◆ **What is expected**
Repeat exactly the lines from the first line of the records through the line containing "let l2d := consume", and nothing more.

[Saved data entries]
====

(** A step of the dialing side; [None] if it has nothing to do. *)
Definition dial_step (n : Net) : outcome (option Net) :=
  let io := answers (n_l2d n) (closed (n_lres n)) in
  let upd D out flushed l2d res :=
    mkNet D out (n_d2l n ++ (Message_encode <$> flushed)) (n_listener n) (n_lout n) l2d res (n_lres n) in
  match n_dres n, n_dialer n with
  | Some _, _ => Done None
  | None, Dialing d =>
      run (d', out, flushed, it) <- dialer_iter d (n_dout n) io ;;
      let l2d := consume (d_reads d) (n_l2d n) in
      match it with
      | ReturnPending => Done None
      | Continue => Done (Some (upd (Dialing d') out flushed l2d None))
      | Return (Err e) => Done (Some (upd (Dialing d') out flushed l2d (Some (Err e))))
      | Return (Ok (p, Completed)) => Done (Some (upd (Dialing d') out flushed l2d (Some (Ok p))))
      | Return (Ok (p, s)) => Done (Some (upd (Settled p s) out flushed l2d None))
      end
  | None, Settled p s =>
      match n_dout n with
      | _ :: _ =>
          run (out, flushed, it) <- negotiated_flush s (n_dout n) io ;;
          match it with
          | ReturnPending => Done None
          | Return (Err e) => Done (Some (upd (Settled p s) out flushed (n_l2d n) (Some (Err e))))
          | _ => Done (Some (upd (Settled p s) out flushed (n_l2d n) None))
          end
      | [] =>
          run (s', it) <- negotiated_iter s [] io ;;
          match it with
          | ReturnPending => Done None
          | Continue => Done (Some (upd (Settled p s') [] [] (tail (n_l2d n)) None))
          | Return (Ok _) => Done (Some (upd (Settled p s') [] [] (tail (n_l2d n)) (Some (Ok p))))
          | Return (Err e) => Done (Some (upd (Settled p s') [] [] (tail (n_l2d n)) (Some (Err e))))
          end
      end
  end.

(** A step of the listening side. *)
Definition listen_step (n : Net) : outcome (option Net) :=
  let io := answers (n_d2l n) (closed (n_dres n)) in
  let upd l out flushed d2l res :=
    mkNet (n_dialer n) (n_dout n) d2l l out (n_l2d n ++ (Message_encode <$> flushed)) (n_dres n) res in
  match n_lres n with
  | Some _ => Done None
  | None =>
      run (l', out, flushed, it) <- listener_iter (n_listener n) (n_lout n) io ;;
      let d2l := consume (l_reads (n_listener n)) (n_d2l n) in
      match it with
      | ReturnPending => Done None
      | Continue => Done (Some (upd l' out flushed d2l None))
      | Return r => Done (Some (upd l' out flushed d2l (Some r)))
      end
  end.

Inductive net_step : Net → Net → Prop :=
| NetDial n n' : dial_step n = Done (Some n') → net_step n n'
| NetListen n n' : listen_step n = Done (Some n') → net_step n n'.

Definition net_start (dps lps : list Protocol) (v : Version) : Net :=
  mkNet (Dialing (dialer_select_proto dps v)) [] [] (listener_select_proto lps) [] [] None None.

(** A name that can be negotiated: a wellformed line that fits into a frame. *)
Definition negotiable (p : Protocol) : Prop :=
  message_wf (MProtocol p) ∧ (N.of_nat (length p + 1) ≤ MAX_FRAME_SIZE)%N.
End net.

Section agreement.
Context {L : UnsignedVarint} {Laws : UnsignedVarintLaws L}.
Context (dps lps : list Protocol) (v : Version) (Hdps : Forall negotiable dps).

Definition supported : list Protocol := filter (λ p, head p = Some SLASH) lps.

Definition reply (p : Protocol) : Message :=
  if decide (p ∈ supported) then MProtocol p else MNotAvailable.
Definition chosen (p : Protocol) : option Protocol := if decide (p ∈ supported) then Some p else None.

Definition FH : list byte := Message_encode (MHeader V1Header).
Definition FP (p : Protocol) : list byte := Message_encode (MProtocol p).
Definition FNA : list byte := Message_encode MNotAvailable.

(** The part of the listener's header that the dialer has not read. *)
Definition unread (hr : bool) : list (list byte) := if hr then [] else [FH].

(** The dialing side is about to flush its proposal of [p], the protocols [ps] remaining. *)
Inductive flushing (p : Protocol) (ps : list Protocol) (hr : bool) : DialSide → Prop :=
| FlushDialing : flushing p ps hr (Dialing (mkDialer ps (DFlushProtocol p hr) v))
| FlushSettled : ps = [] → flushing p ps hr (Settled p (Expecting (Some V1Header) p)).

(** The dialing side waits for the answer to its proposal. *)
Inductive awaiting (p : Protocol) (ps : list Protocol) (hr : bool) : DialSide → Prop :=
| AwaitDialing : awaiting p ps hr (Dialing (mkDialer ps (DAwaitProtocol p hr) v))
| AwaitSettled hd : ps = [] → (hr = false → hd = Some V1Header) →
    awaiting p ps hr (Settled p (Expecting hd p)).

(** How far the listener is with the answer: frames to read, its state, messages to flush, frames
    written, result. *)
Inductive answering (p : Protocol) (hr : bool) : list (list byte) → ListenerState → list Message →
    list (list byte) → option (result NegotiationError Protocol) → Prop :=
| AnsHeader : hr = false → answering p hr [FH; FP p] LRecvHeader [] [] None
| AnsSendHeader : hr = false → answering p hr [FP p] LSendHeader [] [] None
| AnsFlushHeader : hr = false → answering p hr [FP p] (LFlush None) [MHeader V1Header] [] None
| AnsProposal : answering p hr [FP p] LRecvMessage [] (unread hr) None
| AnsReply : answering p hr [] (LSendMessage (reply p) (chosen p)) [] (unread hr) None
| AnsFlush : answering p hr [] (LFlush (chosen p)) [reply p] (unread hr) None
| AnsAccepted : p ∈ supported → answering p hr [] LDone [] (unread hr ++ [FP p]) (Some (Ok p))
| AnsRejected : p ∉ supported → answering p hr [] LRecvMessage [] (unread hr ++ [FNA]) None.

(** The proposal of [p], after the ones in [dps] before it were rejected. *)
Definition proposing (p : Protocol) (ps : list Protocol) : Prop :=
  ∃ tried, dps = tried ++ p :: ps ∧ Forall (λ q, q ∉ supported) tried.

Notation listener st na := (mkListener supported st na) (only parsing).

====

◆ **Completed exercise**
(** A step of the dialing side; [None] if it has nothing to do. *)
Definition dial_step (n : Net) : outcome (option Net) :=
  let io := answers (n_l2d n) (closed (n_lres n)) in
  let upd D out flushed l2d res :=
    mkNet D out (n_d2l n ++ (Message_encode <$> flushed)) (n_listener n) (n_lout n) l2d res (n_lres n) in
  match n_dres n, n_dialer n with
  | Some _, _ => Done None
  | None, Dialing d =>
      run (d', out, flushed, it) <- dialer_iter d (n_dout n) io ;;
      let l2d := consume (d_reads d) (n_l2d n) in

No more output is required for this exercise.